The problem is super-bullish investor sentiment matched with rosy expectations may result in an early New Year’s market hangover.
The American Association of Individual Investors survey, which measures investor sentiment, clocked in with 50% of investors bullish last week, up from 23.7% in the prior monthly survey. This is the largest stampede into the bullish camp in more than six years. Extreme bullish sentiment often signals a market top.
Since the election, the S&P is up 3.5% and the small cap Russell is up 12%. Leading the pack is the banking index which is up almost 13% since the Trump win. Right on its heels is the industrials with a 9% gain. Behind them the pack is crowded with materials, consumer discretionary and energy stocks all up about 4%. TrimTabs Investment Research, a firm tracking money flows, estimates that $44 billion poured into exchange traded stock funds in the seven days after the election.
That $44 billion is a lot of money. TrimTabs notes this is the second largest wave of money rushing into the stock market since July 2007.
Most mutual funds are measured on how their performance ranks versus the S&P 500 or another appropriate benchmark. This means they need to invest newly received dollars as quickly as possible. If you’re a fund manager in a race to beat your benchmark every dollar sitting idly by in cash is a potential drag on returns.
So you need to invest the cash fast and smart, and there is some logic behind some of the sector choices portfolio managers are making. Investing in small caps makes sense, for example, because they wouldn’t feel the pain that multinational large cap companies may face if Trump increases tariffs or establishes regulations that slow global trade.

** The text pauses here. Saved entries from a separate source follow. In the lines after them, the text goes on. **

Lemma Release_refines l s :
  inv s → (l ∈ acquired s) → existsb (uses l) (calls s) = false → refines (MRelease l) None s (Release l s).
Proof.
  intros Hi Hl Hu. pose proof (put_back_inv l s Hi Hl Hu) as Hi0. set (s0 := put_back l s) in *.
  set (p := buf_Put (l_fieldData (logger s l)) (bufPool s)).
  assert (owned p (handles s0) ∧ agree (bufPool s0) p (handles s0)) as [Hop Hag].
  { pose proof (inv_bufs s Hi) as Hb. rewrite (put_back_handles l s Hi Hl) in Hb.
    unfold p. destruct (l_fieldData (logger s l)); cbn in Hb; [by apply buf_Put_owned|by apply buf_Put_nil]. }
  destruct (spec_of_set_bufs s0 p Hi0 Hag) as [Hs Hc]. split; [split; [exact Hop|apply Hi0|apply Hi0|exact Hc]|].
  change (Release l s) with (set_bufs s0 p). rewrite Hs. unfold s0. rewrite (put_back_spec l s Hi).
  unfold spec_move. cbn [spec_of snd]. by rewrite (acquired_value s l Hi Hl).
Qed.
(* ===== verification/Gzip.v ===== *)
(** * Gzip: the reader of gzip members (internal/gzip)

    The reader skips the header of a member, lets a DEFLATE decompressor read its
    data, skips the trailer without checking it, and goes on with the next member.
    The decompressor and the ring reader are not part of the repository: [GzipOps]
    are the operations called on them and [GzipLaws] their documented behaviour.
    Readers are handles, since the decompressor keeps the one it was reset to. *)

From S2P Require Import Prelude Types Errors.

Class GzipOps (D W : Type) := {
  br_ReadBytes : nat → Z → W → Slice * option error * W;
  br_Discard : nat → Z → W → Z * option error * W;
  br_DiscardUntil : nat → Z → W → Z * option error * W;
  (** [flate.NewReader], [None] if what it returns cannot be reset *)
  flate_NewReader : nat → option D;
  flate_Reset : D → nat → option error * D;
  (** what [Read] puts into a slice of the given length *)
  flate_Read : D → Z → W → list Z * option error * D * W;
  flate_Close : D → option error * D
}.

Definition gzipID1 := 0x1f.
Definition gzipID2 := 0x8b.
Definition gzipDeflate := 8.
Definition flagHdrCrc := 2.
Definition flagExtra := 4.
Definition flagName := 8.
Definition flagComment := 16.

Definition ErrHeader := Sentinel SGzipHeader.
Definition ErrChecksum := Sentinel SGzipChecksum.

(** [binary.LittleEndian.Uint16(b)] *)
Definition LittleEndian_Uint16 (b : Slice) : go Z :=
  hi ← index b 1; lo ← index b 0; Ret (Z.lor lo (Z.shiftl hi 8)).

(** [flg & flag != 0] *)
Definition flag_set (flg flag : Z) : bool := negb (Z.land flg flag =? 0).

Section Gzip.
  Context {D W : Type} `{!GzipOps D W}.
  Implicit Types (w : W).

Record Reader := mkReader { z_br : option nat; decompressor : option D }.
Implicit Types (z : Reader).

Definition set_decompressor z (d : D) : Reader := mkReader (z_br z) (Some d).

(** A method call on the reader's source. *)
Definition br z : go nat := match z_br z with Some h => Ret h | None => Panic NilPointer end.

(** [if err = f(); err != nil { return }] *)
Definition or_return (m : go (option error * W)) (k : W → go (option error * W)) : go (option error * W) :=
  '(err, w) ← m; match err with Some _ => Ret (err, w) | None => k w end.

Definition skipBytes z (n : Z) w : go (option error * W) :=
  h ← br z; let '(_, err, w) := br_Discard h n w in Ret (err, w).

Definition skipNullTerminated z w : go (option error * W) :=
  h ← br z;
  let '(_, err, w) := br_DiscardUntil h 0 w in
  match err with
  | Some _ => Ret (err, w)
  | None => let '(_, err, w) := br_Discard h 1 w in Ret (err, w)
  end.

Definition skipExtra z w : go (option error * W) :=
  h ← br z;
  let '(buf, err, w) := br_ReadBytes h 2 w in
  match err with
  | Some _ => Ret (err, w)
  | None => extraLen ← LittleEndian_Uint16 buf; skipBytes z extraLen w
  end.

(** [if flg&flag != 0 { f }] *)
Definition if_flag (flg flag : Z) (f : W → go (option error * W)) w : go (option error * W) :=
  if flag_set flg flag then f w else Ret (None, w).

(** What the flags say follows the first ten bytes. *)
Definition skipOptional z (flg : Z) w : go (option error * W) :=
  or_return (if_flag flg flagExtra (skipExtra z) w) (λ w,
  or_return (if_flag flg flagName (skipNullTerminated z) w) (λ w,
  or_return (if_flag flg flagComment (skipNullTerminated z) w) (λ w,
  if_flag flg flagHdrCrc (skipBytes z 2) w))).

Definition init_decompressor z : go (option error * Reader) :=
  h ← br z;
  Ret match decompressor z with
  | None =>
    match flate_NewReader h with
    | Some d => (None, set_decompressor z d)
    | None => (Some (Errorf "gzip: failed to init decompressor" []), z)
    end
  | Some d => let '(err, d) := flate_Reset d h in (err, set_decompressor z d)
  end.

Definition skipHeader z w : go (option error * Reader * W) :=
  h ← br z;
  let '(buf, err, w) := br_ReadBytes h 10 w in
  match err with
  | Some _ => Ret (err, z, w)
  | None =>
    b0 ← index buf 0; b1 ← index buf 1; b2 ← index buf 2;
    if negb (b0 =? gzipID1) || negb (b1 =? gzipID2) || negb (b2 =? gzipDeflate)
    then Ret (Some ErrHeader, z, w) else
    flg ← index buf 3;
    '(err, w) ← skipOptional z flg w;
    match err with
    | Some _ => Ret (err, z, w)
    | None => '(err, z) ← init_decompressor z; Ret (err, z, w)
    end
  end.

Definition Reset z (b : option nat) w : go (option error * Reader * W) :=
  let z := mkReader b (decompressor z) in
  match b with
  | Some _ => skipHeader z w
  | None => Ret (None, z, w)
  end.

Definition NewReader (b : option nat) w : go ((option Reader * option error) * W) :=
  '(err, z, w) ← Reset (mkReader None None) b w;
  Ret (match err with Some _ => (None, err) | None => (Some z, None) end, w).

And bank and financial stocks typically profit from higher interest rates. The possibility of increased borrowing to fund Trump’s spending plans has lifted interest rates to 2.3% up from 1.8% pre-election. Materials companies should prosper with his planned infrastructure build and the energy group has been lifted by the prospects of pro-fossil fuel policies. While these assumptions may improve the prospects for some of these stocks, a blanket buy program like the one we’ve just witnessed often ends with some tears.
For one thing, it takes more capital to move higher priced stocks. That $1 million that used to buy you 58,000 shares of Bank of America will now buy 10,000 less shares after the rally. So the bad news is that investors looking for more presents come year end have likely already opened their best ones.
But there is good news. The blind buying going on now gives bears the perfect setup for some great trades next year. At Profit Catalyst I’m selling a few positions that have logged in almost 40% gains in less six months and issuing put option alerts on stocks that may disappoint investors when earnings are unwrapped in January.